The last time Xi met Putin was in February, just weeks before the Russian leader ordered an invasion of Ukraine that left tens of thousands of people dead and sowed chaos in the global economy.
At that meeting at the opening of the Winter Olympics, Xi and Putin announced a “borderless” partnership, backed each other over confrontations over Ukraine and Taiwan with a promise of greater cooperation against the West.
China has refrained from condemning the Russian operation against Ukraine or describing it as an “invasion”, in line with the Kremlin’s position, which describes the war as a “special military operation”.

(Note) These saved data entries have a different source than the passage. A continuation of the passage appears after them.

(** The ids a run returns, overflow included: the [k]-th [Hash] call from a
    counter standing at [n0] returns [n0 + k] wrapped to 64 bits. *)
Lemma run_handles_wrap tr : forall w w' rs n0,
  id (pm w) = wrap64 n0 ->
  run w tr = Some (w', rs) ->
  handles rs = map (fun k => wrap64 (n0 + Z.of_nat k)) (seq 0 (hashes tr))
  /\ id (pm w') = wrap64 (n0 + Z.of_nat (hashes tr)).
Proof.
  induction tr as [|c tr IH]; intros w w' rs n0 Hid Hrun.
  - simpl in Hrun. injection Hrun as <- <-. simpl.
    rewrite Z.add_0_r. auto.
  - apply run_cons_inv in Hrun as (w1 & r & rs' & Hs & Hr & ->).
    rewrite hashes_cons, handles_cons.
    destruct c; simpl in Hs;
      try (injection Hs as <- <-; eapply IH; [|exact Hr]; exact Hid).
    + injection Hs as <- <-.
      apply (IH _ _ _ (n0 + 1)) in Hr as [Hh Hi];
        [|simpl; rewrite Hid; apply wrap64_add_l].
      split.
      * simpl. rewrite Z.add_0_r, <- Hid. f_equal.
        rewrite Hh, <- seq_shift, map_map.
        apply map_ext. intros k. f_equal. lia.
      * rewrite Hi. f_equal. lia.
    + destruct (pool w !! k); [|discriminate]. injection Hs as <- <-.
      eapply IH; [|exact Hr]. exact Hid.
Qed.

(** C2: in a run from the new manager with at most 2^63 [Hash] calls,
    whatever else is called in between, the ids returned are 0, 1, ...,
    N-1 in the order of the calls; in particular no id is returned twice. *)
Theorem Hash_ids_sequential tr w rs :
  run initial tr = Some (w, rs) ->
  Z.of_nat (hashes tr) <= 2 ^ 63 ->
  handles rs = map Z.of_nat (seq 0 (hashes tr))
  /\ NoDup (handles rs).
Proof.
  intros Hrun Hb.
  destruct (run_handles_wrap tr initial w rs 0 eq_refl Hrun) as [Hh _].
  assert (Heq : handles rs = map Z.of_nat (seq 0 (hashes tr))).
  { rewrite Hh. apply map_ext_in. intros k Hk.
    apply in_seq in Hk. apply wrap64_small.
    unfold min_int64, max_int64. lia. }
  split; [exact Heq|].
  rewrite Heq. apply NoDup_fmap_2; [intros x y; lia|apply NoDup_seq].
Qed.

Lemma Hash_ids_sequential_witness :
  handles [RId 0; RDone; RHash (Some (Sha512.sum (bytes_of_string "a")));
           RId 1; RId 2; RHash None]
  = map Z.of_nat (seq 0 3)
  /\ NoDup (handles [RId 0; RDone;
                     RHash (Some (Sha512.sum (bytes_of_string "a")));
                     RId 1; RId 2; RHash None]).
Proof.
  refine (Hash_ids_sequential
            [CHash "a" 0; CComplete 0 5000000000; CGet 0;
             CHash "b" 1; CHash "c" 2; CGet 0]
            _ _ _ _).
  - vm_compute. reflexivity.
  - vm_compute. discriminate.
Defined.

(** After 2^63 calls the counter has wrapped: the next id is the least
    [int64]. *)
Lemma Hash_ids_overflow tr w rs :
  run initial tr = Some (w, rs) ->
  Z.of_nat (hashes tr) = 2 ^ 63 ->
  id (pm w) = min_int64.
Proof.
  intros Hrun Hn.
  destruct (run_handles_wrap tr initial w rs 0 eq_refl Hrun) as [_ Hi].
  rewrite Hi, Hn. reflexivity.
Qed.

(** ** The bookkeeping invariant *)

Lemma consistent_initial : consistent [] initial.
Proof.
  split; simpl; try reflexivity; try lia.
  - apply NoDup_nil_2.
  - intros g Hg. inversion Hg.
  - intros i x Hx. rewrite lookup_empty in Hx. discriminate.
Qed.

Lemma pool_id_bound vs w g :
  consistent vs w -> g ∈ pool w -> 0 <= g_id g < Z.of_nat (length vs).
Proof.
  intros Hc Hg. destruct (c_pool _ _ Hc g Hg) as (j & -> & Hj).
  apply lookup_lt_Some in Hj. lia.
Qed.

Lemma pool_ids_bound vs w i :
  consistent vs w -> i ∈ pool_ids w -> 0 <= i < Z.of_nat (length vs).
Proof.
  intros Hc Hi. unfold pool_ids in Hi.
  apply list_elem_of_fmap in Hi as (g & -> & Hg).
  eapply pool_id_bound; eauto.
Qed.

Lemma task_id_bound vs w i x :
  consistent vs w -> tasks (pm w) !! i = Some x ->
  0 <= i < Z.of_nat (length vs).
Proof.
  intros Hc Hx. destruct (c_tasks _ _ Hc i x Hx) as (_ & j & v & -> & Hj & _).
  apply lookup_lt_Some in Hj. lia.
Qed.

(** Removing the [k]-th goroutine removes its id, the ids being distinct. *)
Lemma pool_delete_id (l : list goroutine) k g :
  NoDup (g_id <$> l) -> l !! k = Some g ->
  g_id g ∉ g_id <$> delete k l.
Proof.
  intros Hnd Hk.
  rewrite <- (take_drop_middle l k g Hk) in Hnd.
  rewrite fmap_app, fmap_cons in Hnd.
  apply NoDup_app in Hnd as (_ & Hdisj & Hnd).
  apply NoDup_cons in Hnd as [Hnotin _].
  rewrite delete_take_drop, fmap_app. intros Hin.
  apply elem_of_app in Hin as [Hin|Hin]; [|exact (Hnotin Hin)].
  apply (Hdisj _ Hin). left.
Qed.

Lemma pool_delete_sub (l : list goroutine) k i :
  i ∈ g_id <$> delete k l -> i ∈ g_id <$> l.
Proof.
  intros Hin. apply list_elem_of_fmap in Hin as (g & -> & Hg).
  apply list_elem_of_fmap. exists g. split; [reflexivity|].
  eapply list_elem_of_delete_inv. exact Hg.
Qed.

Lemma consistent_Hash vs w v ts i g pm' :
  consistent vs w ->
  Z.of_nat (length vs) < max_int64 ->
  Hash (pm w) v ts = (i, g, pm') ->
  i = Z.of_nat (length vs) /\ g = Go i v ts
  /\ consistent (vs ++ [v]) {| pm := pm'; pool := pool w ++ [g] |}.
Proof.
  intros Hc Hb Hh. unfold Hash in Hh. simpl in Hh.
  injection Hh as <- <- <-.
  pose proof (c_le _ _ Hc) as Hle.
  split; [apply (c_id _ _ Hc)|]. split; [reflexivity|].
  split; simpl; rewrite ?length_app; simpl.
  - rewrite (c_id _ _ Hc), wrap64_small; unfold min_int64, max_int64 in *; lia.
  - rewrite (c_pending _ _ Hc), wrap64_small;
      unfold min_int64, max_int64 in *; lia.
  - rewrite (c_requests _ _ Hc). lia.
  - lia.
  - unfold pool_ids. simpl. rewrite fmap_app. simpl.
    apply NoDup_app. split; [apply (c_nodup _ _ Hc)|]. split.
    + intros x Hx Hx'. apply list_elem_of_singleton in Hx'. subst x.
      apply (pool_ids_bound _ _ _ Hc) in Hx. rewrite (c_id _ _ Hc) in Hx. lia.
    + apply NoDup_singleton.
  - intros g0 Hg0. apply elem_of_app in Hg0 as [Hg0|Hg0].
    + destruct (c_pool _ _ Hc g0 Hg0) as (j & Hj & Hv).
      exists j. split; [exact Hj|]. apply lookup_app_l_Some. exact Hv.
    + apply list_elem_of_singleton in Hg0. subst g0. simpl.
      exists (length vs). split; [apply (c_id _ _ Hc)|].
      rewrite lookup_app_r by lia. rewrite Nat.sub_diag. reflexivity.
  - intros i x Hx. destruct (c_tasks _ _ Hc i x Hx) as (Hni & j & v0 & -> & Hv & ->).
    split.
    + unfold pool_ids. simpl. rewrite fmap_app. simpl. intros Hin.
      apply elem_of_app in Hin as [Hin|Hin]; [exact (Hni Hin)|].
      apply list_elem_of_singleton in Hin.
      apply lookup_lt_Some in Hv. rewrite (c_id _ _ Hc) in Hin. lia.
    + exists j, v0. split; [reflexivity|]. split; [|reflexivity].
      apply lookup_app_l_Some. exact Hv.
Qed.

Lemma consistent_calculateHash vs w k g now :
  consistent vs w ->
  Z.of_nat (length vs) <= max_int64 ->
  pool w !! k = Some g ->
  consistent vs
    {| pm := calculateHash (pm w) (g_id g) (g_pwd g) (g_ts g) now;
       pool := delete k (pool w) |}.
Proof.
  intros Hc Hb Hk.
  pose proof (c_le _ _ Hc) as Hle.
  pose proof (lookup_lt_Some _ _ _ Hk) as Hlt.
  assert (Hlen : length (delete k (pool w)) = (length (pool w) - 1)%nat).
  { apply length_delete. eauto. }
  split; simpl; rewrite ?Hlen.
  - apply (c_id _ _ Hc).
  - rewrite (c_pending _ _ Hc), wrap64_small;
      unfold min_int64, max_int64 in *; lia.
  - rewrite (c_requests _ _ Hc), wrap64_small;
      unfold min_int64, max_int64 in *; lia.
  - lia.
  - unfold pool_ids. simpl.
    rewrite list_fmap_delete.
    apply (sublist_NoDup _ (g_id <$> pool w));
      [apply (c_nodup _ _ Hc)|apply sublist_delete].
  - intros g0 Hg0. apply (c_pool _ _ Hc).
    eapply list_elem_of_delete_inv. exact Hg0.
  - intros i x Hx. unfold pool_ids. simpl.
    destruct (decide (g_id g = i)) as [<-|Hne].
    + rewrite lookup_insert_eq in Hx. injection Hx as <-.
      split; [apply pool_delete_id; [apply (c_nodup _ _ Hc)|exact Hk]|].
      destruct (c_pool _ _ Hc g) as (j & Hj & Hv).
      { eapply list_elem_of_lookup_2. exact Hk. }
      exists j, (g_pwd g). auto.
    + rewrite lookup_insert_ne in Hx by exact Hne.
      destruct (c_tasks _ _ Hc i x Hx) as (Hni & Hrest).
      split; [|exact Hrest].
      intros Hin. apply Hni. eapply pool_delete_sub. exact Hin.
Qed.

Lemma consistent_Get vs w i :
  consistent vs w ->
  consistent vs {| pm := snd (Get (pm w) i); pool := pool w |}.
Proof.
  intros Hc. split; simpl; try apply Hc.
  intros j x Hx. apply lookup_delete_Some in Hx as [_ Hx].
  apply (c_tasks _ _ Hc j x Hx).
Qed.

Lemma consistent_Shutdown vs w :
  consistent vs w ->
  consistent vs {| pm := Shutdown (pm w); pool := pool w |}.
Proof. intros Hc. split; simpl; apply Hc. Qed.

Lemma consistent_step vs w c w' r :
  consistent vs w ->
  Z.of_nat (length vs + hashes [c]) <= max_int64 ->
  step w c = Some (w', r) ->
  consistent (vs ++ submitted [c]) w'.
Proof.
  intros Hc Hb Hs. destruct c; simpl in Hs; simpl submitted;
    rewrite ?app_nil_r.
  - injection Hs as <- _.
    refine (proj2 (proj2 (consistent_Hash vs w pwd ts _ _ _ Hc _ eq_refl))).
    unfold hashes in Hb. simpl in Hb. lia.
  - destruct (pool w !! k) as [g|] eqn:Hk; [|discriminate].
    injection Hs as <- _.
    apply consistent_calculateHash; [exact Hc| |exact Hk].
    unfold hashes in Hb. simpl in Hb. lia.
  - injection Hs as <- _. apply (consistent_Get _ _ i Hc).
  - injection Hs as <- _. exact Hc.
  - injection Hs as <- _. exact Hc.
  - injection Hs as <- _. apply consistent_Shutdown, Hc.
  - injection Hs as <- _. exact Hc.
Qed.

Lemma submitted_cons c tr : submitted (c :: tr) = submitted [c] ++ submitted tr.
Proof. destruct c; reflexivity. Qed.

Lemma consistent_run tr : forall vs w w' rs,
  consistent vs w ->
  Z.of_nat (length vs + hashes tr) <= max_int64 ->
  run w tr = Some (w', rs) ->
  consistent (vs ++ submitted tr) w'.
Proof.
  induction tr as [|c tr IH]; intros vs w w' rs Hc Hb Hrun.
  - simpl in Hrun. injection Hrun as <- _. simpl. rewrite app_nil_r. exact Hc.
  - apply run_cons_inv in Hrun as (w1 & r & rs' & Hs & Hr & _).
    rewrite submitted_cons, app_assoc.
    assert (Hh : hashes (c :: tr) = (hashes [c] + hashes tr)%nat).
    { unfold hashes. rewrite submitted_cons, length_app. reflexivity. }
    eapply IH; [| |exact Hr].
    + eapply consistent_step; [exact Hc| |exact Hs]. lia.
    + rewrite length_app. fold (hashes [c]). lia.
Qed.

(** Every state reached from the new manager with fewer than 2^63 [Hash]
    calls is consistent with the values submitted. *)
Lemma consistent_reachable tr w rs :
  run initial tr = Some (w, rs) ->
  Z.of_nat (hashes tr) < 2 ^ 63 ->
  consistent (submitted tr) w.
Proof.
  intros Hrun Hb.
  apply (consistent_run tr [] initial w rs consistent_initial); [|exact Hrun].
  simpl. unfold max_int64. lia.
Qed.

Lemma completions_cons c tr :
  completions (c :: tr) =
  match c with CComplete _ _ => S (completions tr) | _ => completions tr end.
Proof. destruct c; reflexivity. Qed.

(** Goroutines are started by [Hash] and leave the pool by finishing. *)
Lemma pool_length_run tr : forall w w' rs,
  run w tr = Some (w', rs) ->
  (length (pool w') + completions tr = length (pool w) + hashes tr)%nat.
Proof.
  induction tr as [|c tr IH]; intros w w' rs Hrun.
  - simpl in Hrun. injection Hrun as <- _. reflexivity.
  - apply run_cons_inv in Hrun as (w1 & r & rs' & Hs & Hr & _).
    apply IH in Hr. rewrite completions_cons, hashes_cons.
    destruct c; simpl in Hs;
      try (injection Hs as <- _; simpl in Hr; exact Hr).
    + injection Hs as <- _. simpl in Hr. rewrite length_app in Hr.
      simpl in Hr. lia.
    + destruct (pool w !! k) as [g|] eqn:Hk; [|discriminate].
      injection Hs as <- _. simpl in Hr.
      rewrite length_delete in Hr by eauto.
      apply lookup_lt_Some in Hk. lia.
Qed.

“The bigger message is really not that Xi supports Putin, because it was quite clear that Xi supports Putin,” said Professor Steve Tsang, director of the China Institute at the School of Oriental and African Studies in London.

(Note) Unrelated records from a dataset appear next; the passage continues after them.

(** C6 fails on the code when the sort of line 32 raises: the writer made
    at line 24 is then never closed.  On every run that returns, whatever
    the inputs and however the write goes, the writer is closed once, and
    the closing call is the last call made. *)
Theorem writer_is_not_closed_when_the_sort_raises
    (w : world) (input_paths : list string) (output_path : string)
    (sort_files : bool) :
  let r := merge_pdfs w input_paths output_path sort_files in
  let cs := calls (locals r) in
  (exists rest,
     cs = CPdfWriter :: rest /\ ~ In CPdfWriter rest)
  /\ (raised r = None ->
        length (List.filter is_close cs) = 1
        /\ exists before,
             cs = before ++ [CClose]
             /\ Forall (fun c => is_close c = false) before)
  /\ (raised r <> None ->
        sort_files = true /\ cs = [CPdfWriter]
        /\ List.filter is_close cs = [])
  /\ (let r1 := merge_pdfs (sample WriteOk) ["file1.pdf"; "1²2.pdf"]
                           "out.pdf" true in
      raised r1 = Some ValueError /\ calls (locals r1) = [CPdfWriter]).
Proof.
  intros r cs. subst cs r. rewrite merge_pdfs_calls, merge_pdfs_raised.
  pose proof (loop_calls_plain (files w)
                (effective_order w input_paths sort_files)) as Hplain.
  set (body := concat (map (calls_for (files w))
                           (effective_order w input_paths sort_files))) in *.
  assert (Hbody : Forall (fun c => is_close c = false) body).
  { eapply List.Forall_impl; [|exact Hplain]. now intros c [Hc _]. }
  assert (Hnil : List.filter is_close body = []).
  { clear Hplain. induction Hbody as [|c cs Hc _ IH]; simpl; [reflexivity|].
    now rewrite Hc. }
  assert (Hwriter : ~ In CPdfWriter body).
  { intros Hin. apply in_concat in Hin as (cs & Hcs & Hin).
    apply in_map_iff in Hcs as (p & <- & _).
    apply In_calls_for in Hin as [Hin|Hin]; discriminate. }
  split; [|split; [|split]].
  - eexists. split; [reflexivity|].
    intros [Hin|Hin]%in_app_or; [contradiction|].
    unfold ending, closing_calls in Hin.
    destruct (processing_order _ _ _); [|destruct Hin].
    destruct (none_merged _ _).
    + destruct Hin as [Hin|[]]. discriminate.
    + destruct (on_write w output_path); simpl in Hin;
        repeat (destruct Hin as [Hin|Hin]; try discriminate); contradiction.
  - unfold ending.
    destruct (processing_order (interpreter w) input_paths sort_files)
      as [order|]; [intros _|discriminate].
    split.
    + simpl. rewrite List.filter_app, Hnil. unfold closing_calls.
      destruct (none_merged _ _); [reflexivity|].
      destruct (on_write w output_path); reflexivity.
    + unfold closing_calls. destruct (none_merged _ _).
      * exists (CPdfWriter :: body). split; [reflexivity|].
        constructor; [reflexivity|exact Hbody].
      * destruct (on_write w output_path).
        -- exists (CPdfWriter
                   :: body ++ [COpenOutput output_path; CWrite output_path]).
           split; [simpl; now rewrite <- app_assoc|].
           constructor; [reflexivity|].
           apply Forall_app; split; [exact Hbody|repeat constructor].
        -- exists (CPdfWriter :: body ++ [COpenOutput output_path]).
           split; [simpl; now rewrite <- app_assoc|].
           constructor; [reflexivity|].
           apply Forall_app; split; [exact Hbody|repeat constructor].
        -- exists (CPdfWriter
                   :: body ++ [COpenOutput output_path; CWrite output_path]).
           split; [simpl; now rewrite <- app_assoc|].
           constructor; [reflexivity|].
           apply Forall_app; split; [exact Hbody|repeat constructor].
  - subst body. unfold ending, effective_order.
    destruct (processing_order (interpreter w) input_paths sort_files)
      as [order|] eqn:Horder; [congruence|intros _].
    split; [|split; reflexivity].
    destruct sort_files; [reflexivity|discriminate].
  - vm_compute. repeat split; reflexivity.
Qed.

(** C7: on a directory the result is, in the order of the listing, the
    path of each immediate entry whose name ends in ".pdf" in any letter
    case, and nothing else; what lies elsewhere in the file system, inside
    sub-directories included, plays no part; on anything that is not a
    directory the function exits with status 1. *)
Theorem find_pdfs_in_directory_lists_immediate_pdfs
    (w : world) (directory_path : string) :
  (forall entries, files w !! directory_path = Some (Dir entries) ->
     find_pdfs_in_directory w directory_path
     = inr (map (Str.join directory_path) (List.filter is_pdf_name entries)))
  /\ ((forall entries, files w !! directory_path <> Some (Dir entries)) ->
        find_pdfs_in_directory w directory_path = inl (SystemExit 1))
  /\ (forall name,
        is_pdf_name name = true
        <-> exists stem, Str.lower name = stem +:+ ".pdf")
  /\ (forall w', files w' !! directory_path = files w !! directory_path ->
        find_pdfs_in_directory w' directory_path
        = find_pdfs_in_directory w directory_path)
  /\ find_pdfs_in_directory (sample WriteOk) "docs"
     = inr ["docs/a.pdf"; "docs/B.PDF"].
Proof.
  unfold find_pdfs_in_directory. split; [|split; [|split; [|split]]].
  - intros entries ->. now rewrite scan_entries.
  - intros Hnot. destruct (files w !! directory_path) as [[entries| | |]|];
      try reflexivity.
    now destruct (Hnot entries).
  - intros name. apply endswith_spec.
  - now intros w' ->.
  - vm_compute. reflexivity.
Qed.

(** C8, as amended: when the output names the same file as none of the
    input paths, under whatever spelling, a second run with sorting, on the
    list the first run left or on the list as it first was, does what the
    first did: same outcomes, same page sequence, same result, same file
    system. *)
Theorem rerun_with_sorting_is_idempotent
    (w : world) (input_paths : list string) (output_path : string) :
  output_apart w input_paths output_path ->
  let r1 := merge_pdfs w input_paths output_path true in
  merge_pdfs (world_after w r1) (input_paths_after r1) output_path true = r1
  /\ merge_pdfs (world_after w r1) input_paths output_path true = r1.
Proof.
  intros Hout r1. subst r1. split.
  - rewrite merge_pdfs_paths_after.
    destruct (processing_order (interpreter w) input_paths true)
      as [order|] eqn:Horder.
    + apply rerun_same; [exact Hout| |congruence].
      rewrite Horder. exact (processing_order_idem _ _ _ _ Horder).
    + now apply rerun_same.
  - now apply rerun_same.
Qed.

“The biggest signal is that he, Xi Jinping, will leave China for the first time since the epidemic in the run-up to the Party Congress. If there are plots against him, that is when the plots will happen. He is clearly confident that the plots will not happen because he is outside the country.” .
Xi, the son of a communist revolutionary, is preparing to secure a third historic term of leadership at the 20th Communist Party Congress, which begins on October 16. He last left China in January 2020, before the world went into a COVID lockdown. Read more
Kremlin head
After the West imposed the toughest sanctions on Moscow in modern history over the war in Ukraine, Putin said Russia was moving toward Asia after centuries of viewing the West as a crucible of economic growth, technology and war. Read more
Portraying the West as a retreating US-dominated alliance aimed at constraining – or even destroying – Russia, Putin’s worldview chimes with that of Xi, who presents China as an alternative to the US-led order in the post-World War II era.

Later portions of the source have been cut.